J’imagine que ceux qui ont défendu le referendum contre les modifications urgentes du droit d’asile ont connu une semaine difficile. Combien de pauses café, repas et coups de téléphone pour se demander comment et pourquoi ? Presque 80% des votants contre sa position, on a connu plus facile niveau digestion politique.
Les traditionnels interviews d'après-campagne étaient particulièrement douloureux pour les parlementaires fédéraux et cantonaux engagés pour le referendum. Sur le fond, un même reproche se déclinait en plusieurs variantes : comment était-ce possible de s’engager pour ce referendum, alors qu’il était prévisible qu'une vaste majorité des votants serait contre ? Pouvait-on manquer à ce point-là de vista politique ? Ou plus grave encore, comment pouvait-on si mal sentir l’opinion du peuple ?
Les perdants ont répondu à ce reproche dans leurs petits souliers démocratiques. A écouter attentivement leurs réponses, on distingue deux familles de parlementaires. La première répond sur le mode du « nous prenons acte », donnant quittance à l’écrasante majorité des votants. De retour à Berne, ils prendront leur disposition et agiront dans le sens du message – supposé clair – de la votation. La deuxième famille de parlementaires répond sur le mode des « valeurs », expliquant qu’ils continueront à défendre leurs convictions profondes. Qu’importe ce que la majorité décide, ils resteront fidèles à leurs valeurs.

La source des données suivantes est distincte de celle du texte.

(** * vmware-nsx: NSX-V QoS rule resolution and backend network reconciliation

    A shallow embedding of

      - [vmware_nsx/services/qos/nsx_v/utils.py]  (class [NsxVQosRule]), and
      - [vmware_nsx/shell/admin/plugins/nsxv/resources/networks.py]
        (the admin commands over backend networks),

    followed by the properties established about them.  Python values are
    modelled as the code uses them: [None] as an [option], integers as [Z],
    floats as IEEE-754 binary64 values ([spec_float]), dictionaries as
    [gmap]s, raised exceptions as the [Raise] outcome of a result type. *)

From Stdlib Require Import ZArith String List Bool Ascii Lia.
From Stdlib Require Import Floats.SpecFloat.
From stdpp Require Import gmap strings list fin_maps.

Local Open Scope string_scope.
Local Open Scope Z_scope.
Local Open Scope list_scope.

(** ** The Python runtime, as far as the two modules use it *)

Module Py.

(** Exceptions that the modelled code can raise or let through. *)
Inductive exn :=
  | AttributeError        (* [None.text], [None.startswith] *)
  | KeyError (key : string)
  | UnboundLocalError (name : string)
  | OverflowError
  | ValueError
  | ParseError            (* xml.etree.ElementTree.ParseError *)
  | ResourceNotFound      (* vshield.common.exceptions.ResourceNotFound *)
  | VcnsApiException (response : string)
  | InvalidInput (msg : string)
  | Exception (msg : string).
(** What [Atoi] accepts: a sign or a digit, followed by digits only. *)
Lemma Atoi_Some (s : string) (n : Z) :
  Atoi s = Some n →
  ∃ c rest,
    s = String c rest
    ∧ (c = "-"%char ∨ c = "+"%char ∨ is_Some (digit c))
    ∧ Forall (λ c, is_Some (digit c)) (bytes rest)
    ∧ - 2 ^ 63 ≤ n < 2 ^ 63.
Proof.
  unfold Atoi. destruct s as [|c rest]; [done|]. intros Hs.
  exists c, rest. split; [done|].
  case_bool_decide as Hsign.
  - destruct rest as [|c' rest']; [done|].
    destruct (digits 0 (String c' rest')) as [m|] eqn:Hd; [|done].
    simpl in Hs. case_decide as Hrange; [|done].
    split; [tauto|]. split; [by eapply digits_Some|]. by simplify_eq.
  - destruct (digits 0 (String c rest)) as [m|] eqn:Hd; [|done].
    simpl in Hs. case_decide as Hrange; [|done].
    apply digits_Some in Hd. apply Forall_cons in Hd as [Hc Hrest].
    split; [tauto|]. split; [done|].
    by simplify_eq.
Qed.

Lemma Atoi_None (s : string) :
  s = ""
  ∨ (∃ c, c ∈ bytes s ∧ digit c = None ∧ c ≠ "-"%char ∧ c ≠ "+"%char) →
  Atoi s = None.
Proof.
  intros Hbad. destruct (Atoi s) as [n|] eqn:Hs; [|done]. exfalso.
  apply Atoi_Some in Hs as (c & rest & -> & Hc & Hrest & _).
  destruct Hbad as [?|(b & Hb & Hnone & Hminus & Hplus)]; [done|].
  unfold bytes in Hb. simpl in Hb. apply elem_of_cons in Hb as [->|Hb].
  - destruct Hc as [?|[?|[? ?]]]; congruence.
  - rewrite Forall_forall in Hrest. destruct (Hrest b Hb). congruence.
Qed.

Lemma append_nil_l (s : string) : "" +:+ s = s.
Proof. reflexivity. Qed.

Lemma append_cons (c : Ascii.ascii) (s t : string) :
  String c s +:+ t = String c (s +:+ t).
Proof. reflexivity. Qed.

Lemma bytes_app (s1 s2 : string) : bytes (s1 +:+ s2) = bytes s1 ++ bytes s2.
Proof. induction s1 as [|c s1 IH]; simpl; [done|]. by rewrite <- IH. Qed.

Lemma bytes_pretty_N_go (P : Ascii.ascii → Prop) (x : N) (s : string) :
  (∀ d, (d < 10)%N → P (pretty_N_char d)) →
  Forall P (bytes s) → Forall P (bytes (pretty_N_go x s)).
Proof.
  intros HP. revert s. induction (N.lt_wf_0 x) as [x _ IH]; intros s Hs.
  destruct (decide (x = 0%N)) as [->|Hx]; [by rewrite pretty_N_go_0|].
  rewrite pretty_N_go_step by lia. apply IH; [apply N.div_lt; lia|].
  simpl. constructor; [|done]. apply HP, N.mod_lt. lia.
Qed.

Lemma pretty_N_char_colon (d : N) : (d < 10)%N → pretty_N_char d ≠ ":"%char.
Proof.
  intros Hd.
  assert (d = 0 ∨ d = 1 ∨ d = 2 ∨ d = 3 ∨ d = 4 ∨ d = 5 ∨ d = 6 ∨ d = 7
          ∨ d = 8 ∨ d = 9)%N as Hcases by lia.
  repeat (destruct Hcases as [->|Hcases]; [done|]). by subst.
Qed.

(** The decimal rendering of an integer has no colon. *)
Lemma pretty_no_colon (n : Z) : Forall (λ c, c ≠ ":"%char) (bytes (pretty n)).
Proof.
  assert (Hpos : ∀ p, Forall (λ c, c ≠ ":"%char) (bytes (pretty_N_go (N.pos p) ""))).
  { intros p. apply bytes_pretty_N_go; [apply pretty_N_char_colon|constructor]. }
  destruct n as [|p|p].
  - by repeat constructor.
  - apply Hpos.
  - change (pretty (Z.neg p)) with ("-" +:+ pretty_N_go (N.pos p) "").
    rewrite bytes_app. apply Forall_app. split; [by repeat constructor|apply Hpos].
Qed.

Lemma append_colon_inj (a b c d : string) :
  Forall (λ x, x ≠ ":"%char) (bytes c) → Forall (λ x, x ≠ ":"%char) (bytes d) →
  a +:+ ":" +:+ c = b +:+ ":" +:+ d → a = b ∧ c = d.
Proof.
  intros Hc Hd. revert b.
  induction a as [|x a IH]; intros [|y b] Heq;
    rewrite ?append_nil_l, ?append_cons, ?append_nil_l in Heq.
  - by injection Heq.
  - injection Heq as <- ->. rewrite bytes_app, Forall_app in Hc.
    destruct Hc as [_ Hc]. simpl in Hc. by apply Forall_cons in Hc as [? _].
  - injection Heq as -> <-. rewrite bytes_app, Forall_app in Hd.
    destruct Hd as [_ Hd]. simpl in Hd. by apply Forall_cons in Hd as [? _].
  - injection Heq as -> Heq. by destruct (IH b Heq) as [-> ->].
Qed.
Lemma runOperation_success (now : string) (ws : Workspace) (op : Operation) (g : Gateway) :
  result (runOperation now ws op g) = true -> Committed now ws g (runOperation now ws op g).
Proof.
  destruct op; simpl.
  - unfold createTab.
    destruct (findWorktree _ _); [|done].
    destruct (truthyId _); [|intros _; apply committed_intro].
    destruct (findTab _ _); [|done].
    destruct (isValidParentTab _); [|done]. intros _; apply committed_intro.
  - unfold deleteTab.
    destruct (findWorktree _ _); [|done].
    destruct (removeTabRecursive _ _); [|done]. intros _; apply committed_intro.
  - unfold reorderTabs.
    destruct (findWorktree _ _); [|done].
    destruct (locate _ _) as [[? ?]|]; [|done].
    destruct (decide _); [done|]. intros _; apply committed_intro.
  - unfold moveTab.
    destruct (findWorktree _ _); [|done].
    destruct (locate _ _) as [[? ?]|]; [|done].
    destruct (locate _ _) as [[? ?]|]; [|done].
    destruct (findIndex _ _); [|done].
    destruct (findById _ _); [|done].
    destruct (moveInForest _ _ _ _ _ _ _ _); [|done]. intros _; apply committed_intro.
  - unfold updateTabGridSizes.
    destruct (findWorktree _ _); [|done].
    destruct (findTab _ _); [|done].
    destruct (decide _); [done|]. intros _; apply committed_intro.
Qed.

Derrière ces deux réactions se cachent deux visions du rôle de parlementaire – et deux façons pour les citoyens de choisir qui envoyer à Berne. Voulons-nous choisir des porte-paroles, c’est-à-dire des messagers capables d’entendre nos questions et problèmes et de leur donner voix à Berne ? C’est le parlementaire « caisse de résonance ». Ou souhaitons-nous choisir des personnalités porteuses de valeurs, qui vont à Berne en leur nom propre et non comme messager pour autrui ? C’est le parlementaire « AOC authenticité ».

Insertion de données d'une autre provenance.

(** * pymatgen.symmetry.pointgroup: a shallow embedding

    The module assigns a point group to a molecule.  Python floats are
    idealised as rationals ([Q]): every comparison, sum and product of the
    source is kept as written, and rounding is left out.  The one division of
    the module whose divisor may be zero, that of the inertia tensor by the
    total inertia, is set apart in [_analyze], where numpy leaves NaN and
    infinite entries on which the eigen-decomposition raises.  Functions of
    numpy, scipy and of pymatgen modules other than [pointgroup.py] that need
    square roots, trigonometry or an eigen-decomposition are collaborators
    (record [Collaborators]); exceptions are values of [result].

    The constructor of [ExpEntry] (pymatgen.entries.exp_entries) is embedded
    after the analyzer; it only compares floats, and its floats keep the
    infinities and NaN. *)

From Stdlib Require Import QArith Qabs List Bool Arith Lia String.
From Stdlib Require Import Lqa Sorted.
From Equations Require Import Equations.
Import ListNotations.

Local Open Scope Q_scope.

(** ** Numbers, vectors, arrays *)

Definition Qltb (a b : Q) : bool := negb (Qle_bool b a).
Definition Qgtb (a b : Q) : bool := Qltb b a.

Definition vec := (Q * Q * Q)%type.

Definition vadd (u v : vec) : vec :=
  let '(a, b, c) := u in let '(x, y, z) := v in (a + x, b + y, c + z).

Definition vsub (u v : vec) : vec :=
  let '(a, b, c) := u in let '(x, y, z) := v in (a - x, b - y, c - z).

(** [np.dot] on two vectors. *)
Definition dot (u v : vec) : Q :=
  let '(a, b, c) := u in let '(x, y, z) := v in a * x + b * y + c * z.

(** [np.cross]. *)
Definition cross (u v : vec) : vec :=
  let '(a, b, c) := u in let '(x, y, z) := v in
  (b * z - c * y, c * x - a * z, a * y - b * x).

(** A two-dimensional numpy array, row by row. *)
Definition matrix := list (list Q).

Fixpoint Qsum (l : list Q) : Q :=
  match l with
  | [] => 0
  | x :: r => x + Qsum r
  end.

Fixpoint zip_with {A B C} (f : A -> B -> C) (l : list A) (m : list B) : list C :=
  match l, m with
  | x :: l', y :: m' => f x y :: zip_with f l' m'
  | _, _ => []
  end.

Definition column (j : nat) (m : matrix) : list Q := map (fun row => nth j row 0) m.

Definition columns (m : matrix) : list (list Q) :=
  map (fun j => column j m) (seq 0 (List.length (hd [] m))).

(** [np.dot] on two 2-D arrays: the matrix product. *)
Definition np_dot (a b : matrix) : matrix :=
  map (fun row => map (fun col => Qsum (zip_with Qmult row col)) (columns b)) a.

(** [np.eye]. *)
Definition np_eye (n : nat) : matrix :=
  map (fun i => map (fun j => if Nat.eqb i j then 1 else 0) (seq 0 n)) (seq 0 n).

Fixpoint all2 {A B} (f : A -> B -> bool) (l : list A) (m : list B) : bool :=
  match l, m with
  | [], [] => true
  | x :: l', y :: m' => f x y && all2 f l' m'
  | _, _ => false
  end.

(** numpy's default relative tolerance of [allclose]. *)
Definition rtol : Q := 1 # 100000.

(** [np.allclose(a, b, atol=atol)]: everywhere |a - b| <= atol + rtol * |b|.
    Arrays of different shapes (never compared by this module, whose arrays
    are all 4 x 4) compare as not close. *)
Definition allclose (a b : matrix) (atol : Q) : bool :=
  all2 (all2 (fun x y => Qle_bool (Qabs (x - y)) (atol + rtol * Qabs y))) a b.
(** [a #= b] on the small engine: the operator is called with [undefined]
    for its symbol. *)
Example unknown_assign_run :
  trace Sample.engine (Evaluate_AssignmentExpression (mkNode a "#=" b)) strings =
    [ Evaluate a; GetValue (NormalCompletion (Ref Sample.global "a"));
      Evaluate b; GetValue (NormalCompletion (Ref Sample.global "b"));
      ApplyStringOrNumericBinaryOperator
        (Val (Value_string "x")) JUndefined (Val (Value_string "y"));
      PutValue (NormalCompletion (Ref Sample.global "a"))
               Sample.TypeError_completion ].
Proof. reflexivity. Qed.

(** C2 at [a &&= "s"] with [a] the empty string: the test says stop. *)
Lemma logical_assignment_short_circuits_witness :
  In and_assign.(AssignmentOperator) [ "&&="; "||="; "??=" ]
  /\ Sample.engine (Evaluate a) empty_string
     = (NormalCompletion (Ref Sample.global "a"), empty_string)
  /\ Sample.engine (GetValue (NormalCompletion (Ref Sample.global "a"))) empty_string
     = (NormalCompletion (Val (Value_string "")), empty_string)
  /\ short_circuit_test Sample.engine "&&=" (Val (Value_string "")) empty_string
     = Some (true, empty_string, [ ToBoolean (Val (Value_string "")) ])
  /\ run Sample.engine (Evaluate_AssignmentExpression and_assign) empty_string =
       (Returned (NormalCompletion (Val (Value_string ""))), empty_string,
        [ Evaluate a; GetValue (NormalCompletion (Ref Sample.global "a")) ]
        ++ [ ToBoolean (Val (Value_string "")) ]).
Proof.
  split; [ cbn; tauto | ]. split; [ reflexivity | ]. split; [ reflexivity | ].
  split; [ reflexivity | ].
  refine (proj1 (proj2 (logical_assignment_short_circuits
           Sample.World Sample.engine and_assign empty_string
           (NormalCompletion (Ref Sample.global "a")) empty_string
           (Val (Value_string "")) empty_string
           true empty_string [ ToBoolean (Val (Value_string "")) ]
           _ eq_refl eq_refl eq_refl)) eq_refl).
  cbn; tauto.
Defined.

Dans la plupart des dossiers, la réalité est certainement à mi-chemin de ces deux conceptions. Mais lorsque, comme dans la votation sur l’asile, les convictions personnelles sont appelées à jouer un rôle important, ces différences ressortent de manière marquée. J’ai plus de sympathie pour les parlementaires qu’on choisit pour les idées et les valeurs qu’ils défendent. Même si les votants choisissaient à 99%, cela ne signifierait en rien que la décision soit juste ou légitime. Face à ces scores soviétiques, il est même salutaire d’écouter l’interview d’un perdant magnifique, fier de ses convictions. S’il estime son parlementaire « AOC authenticité » dépassé, le peuple pourra toujours le renvoyer à la maison lors des prochaines élections.